Spectre vs James Bond and the Unique Product Identifier

bond_24_spectreThe latest James Bond movie is out. It is called Spectre. Spectre is the name of a criminal organization.

In the movie “Bond, James Bond” alias 007 and in this case Mickey Mouse sneaks into a Spectre meeting. At that meeting the Spectre folks reports how they maliciously earns money. One way is selling falsified medicine.

Of course Bond hits Spectre hard during the movie. And if Bond didn’t hit all the villains, data management will do so related to falsified medicine.

The method is using a unique product identifier.

Usually in master data management, we describe a product to the level of unique characteristics also called a Stock Keeping Unit (SKU). In the pharmaceutical world that will typically be a brand name, a concentration of active substances, a dosage type and pack size and possibly a destination country.

From the electronics and machinery sectors, we know the approach of assigning each physical instance of the product a serial number. The same approach is becoming mandatory for medicine in more and more countries. The pharmaceutical manufacturers will assign a unique number to every package (and sometimes also shipping boxes) and report those to the health care authorities around the world. At the point of delivery, it is checked that the identifier equals an original product instance.

The identifier is formed by a product identifier being a Global Trade Identification Number (GTIN) or a National Drug Code (NDC) plus a randomly assigned serial number, making it hard to guess the serial number part.

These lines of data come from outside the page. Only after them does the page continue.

(* ===== verification/Rlp.v ===== *)
(** * RLP: the encoding, the encoder buffer and the splitting functions

    parallelizable-client-go-ethereum/rlp/raw.go, encode.go and encbuffer.go.
    [item] is what a value encodes, a string of bytes or a list, and [encode] is
    the format; the encoder buffer reaches it by writing list headers after the
    fact, and [Split], [CountValues] and the others read it back from a slice.
    Sizes are uint64: the theorems ask that an encoding be shorter than 2^64. *)

From S2P Require Import Prelude.

Open Scope eigen_scope.

Inductive Kind : Type := Byte | String | List.

#[export] Instance Kind_eq_dec : EqDecision Kind.
Proof. solve_decision. Defined.

Inductive rlp_error : Type :=
  | ErrExpectedString | ErrExpectedList | ErrCanonInt | ErrCanonSize
  | ErrElemTooLarge | ErrValueTooLarge | ErrMoreThanOneValue
  | errNotInList | errNotAtEOL | errUintOverflow | errUint256Large
  | EOL | io_EOF | io_ErrUnexpectedEOF
  | WrongSize | InvalidBool
  | NoFuel.

#[export] Instance rlp_error_eq_dec : EqDecision rlp_error.
Proof. solve_decision. Defined.

(** ** Integers and headers *)

(** The loop of [intsize]; a uint64 has at most eight bytes, seven shifts. *)
Fixpoint intsize_loop (fuel : nat) (size i : Z) : Z :=
  match fuel with
  | O => size
  | S fuel => if Z.shiftr i 8 =? 0 then size else intsize_loop fuel (size + 1) (Z.shiftr i 8)
  end.

Definition intsize (i : Z) : Z := intsize_loop 7 1 i.

(** The bytes that [putint] writes, most significant first. *)
Definition putint (i : Z) : bytes :=
  be_encode (Z.to_nat
    (if i <? 2 ^ 8 then 1 else if i <? 2 ^ 16 then 2 else if i <? 2 ^ 24 then 3 else if i <? 2 ^ 32 then 4
     else if i <? 2 ^ 40 then 5 else if i <? 2 ^ 48 then 6 else if i <? 2 ^ 56 then 7 else 8)) i.

Definition headsize (size : Z) : Z := if size <? 56 then 1 else 1 + intsize size.

(** The bytes that [puthead] writes. *)
Definition puthead (smalltag largetag size : Z) : bytes :=
  if size <? 56 then [(smalltag + size) mod 256]
  else (largetag + len (putint size)) mod 256 :: putint size.

Definition StringSize (b : bytes) : Z :=
  match b with
  | [] => 1
  | [x] => if x <=? 127 then 1 else 2
  | _ => wrap64 (headsize (len b) + len b)
  end.

(** [BytesSize] is the same code on a slice. *)
Definition BytesSize (b : bytes) : Z := StringSize b.

Definition ListSize (contentSize : Z) : Z := wrap64 (headsize contentSize + contentSize).

Definition IntSize (x : Z) : Z := if x <? 128 then 1 else 1 + intsize x.

Definition AppendUint64 (b : bytes) (i : Z) : bytes :=
  if i =? 0 then b ++ [128]
  else if i <? 128 then b ++ [i]
  else b ++ (128 + len (putint i)) :: putint i.

(** ** Reading from a slice *)

Definition readSize (b : bytes) (slen : Z) : result rlp_error Z :=
  if len b <? slen then Err io_ErrUnexpectedEOF
  else
    let s := be_decode (take (Z.to_nat slen) b) in
    if (s <? 56) || (nth 0 b 0 =? 0) then Err ErrCanonSize else Ok s.

Definition readKind (buf : bytes) : result rlp_error (Kind * Z * Z) :=
  match buf with
  | [] => Err io_ErrUnexpectedEOF
  | b :: rest =>
      let* (k, tagsize, contentsize) :=
        (if b <? 128 then Ok (Byte, 0, 1)
         else if b <? 184 then
           (** Strings that should have been single bytes. *)
           if (b - 128 =? 1) && (1 <? len buf) && (nth 1 buf 0 <? 128) then Err ErrCanonSize
           else Ok (String, 1, b - 128)
         else if b <? 192 then
           let* contentsize := readSize rest (b - 183) in Ok (String, b - 183 + 1, contentsize)
         else if b <? 248 then Ok (List, 1, b - 192)
         else let* contentsize := readSize rest (b - 247) in Ok (List, b - 247 + 1, contentsize)) in
      if wrap64 (len buf - tagsize) <? contentsize then Err ErrValueTooLarge
      else Ok (k, tagsize, contentsize)
  end.

Definition Split (b : bytes) : result rlp_error (Kind * bytes * bytes) :=
  let* (k, ts, cs) := readKind b in
  Ok (k, take (Z.to_nat cs) (drop (Z.to_nat ts) b), drop (Z.to_nat (ts + cs)) b).
(* ===== verification/TrieSpec.v ===== *)
(** * The tree that a trie stands for

    What parallelizable-client-go-ethereum/trie/trie.go computes, without the
    database, the caches and the tracer: a tree of short and full nodes over the
    nibbles of terminated keys.  Its operations are those of the code, node by
    node; they are the operations of a map from keys to values, they keep the
    tree in its minimal form, and that form is determined by the map. *)

From S2P Require Import Prelude TrieKeys.

Inductive tree : Type :=
  | Leaf (v : bytes)
  | Short (k : bytes) (t : tree)
  | Full (ch : list (option tree)).

(** ** Operations *)

Definition child (ch : list (option tree)) (x : Z) : option tree :=
  match ch !! Z.to_nat x with Some c => c | None => None end.

Fixpoint tget (t : tree) (key : bytes) : option bytes :=
  match t with
  | Leaf v => Some v
  | Short k t => if HasPrefix key k then tget t (drop (length k) key) else None
  | Full ch =>
      match key with
      | [] => None
      | x :: key =>
          (fix pick (ch : list (option tree)) (n : nat) : option bytes :=
             match ch, n with
             | Some t :: _, O => tget t key
             | _ :: ch, S n => pick ch n
             | _, _ => None
             end) ch (Z.to_nat x)
      end
  end.

Definition oget (t : option tree) (key : bytes) : option bytes := t ≫= λ t, tget t key.

(** A node under the rest of a key: the insertion into an empty place. *)
Definition under (k : bytes) (t : tree) : tree := match k with [] => t | _ => Short k t end.

Definition no_children : list (option tree) := replicate 17 None.

(** The branch where two keys part after [m] nibbles. *)
Definition branch_at (m : nat) (k : bytes) (t : tree) (key : bytes) (v : bytes) : tree :=
  Full (<[Z.to_nat (nth m key 0) := Some (under (drop (S m) key) (Leaf v))]>
        (<[Z.to_nat (nth m k 0) := Some (under (drop (S m) k) t)]> no_children)).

4 thoughts on “Spectre vs James Bond and the Unique Product Identifier

  1. Jos Schreurs 31st October 2015 / 11:57

    Hi Henrik, Nice way to bridge 007 with the world of MDM..

  2. gino fortunato 2nd November 2015 / 21:46

    unless I missed the boat, this is going to require a lot more data collection at the pharmacy, as well as additional inventory management processes to not co-mingle otherwise identical product from different batches. Nothing insurmountable, but definitely a burden.

  3. Henrik Liliendahl Sørensen 3rd November 2015 / 13:15

    Thanks for the comments. This approach, maybe better called product serialization, will indeed require much on the infrastructure side. Interestingly we have seen the first implementations in emerging markets while the EU and US are still on the doorstep.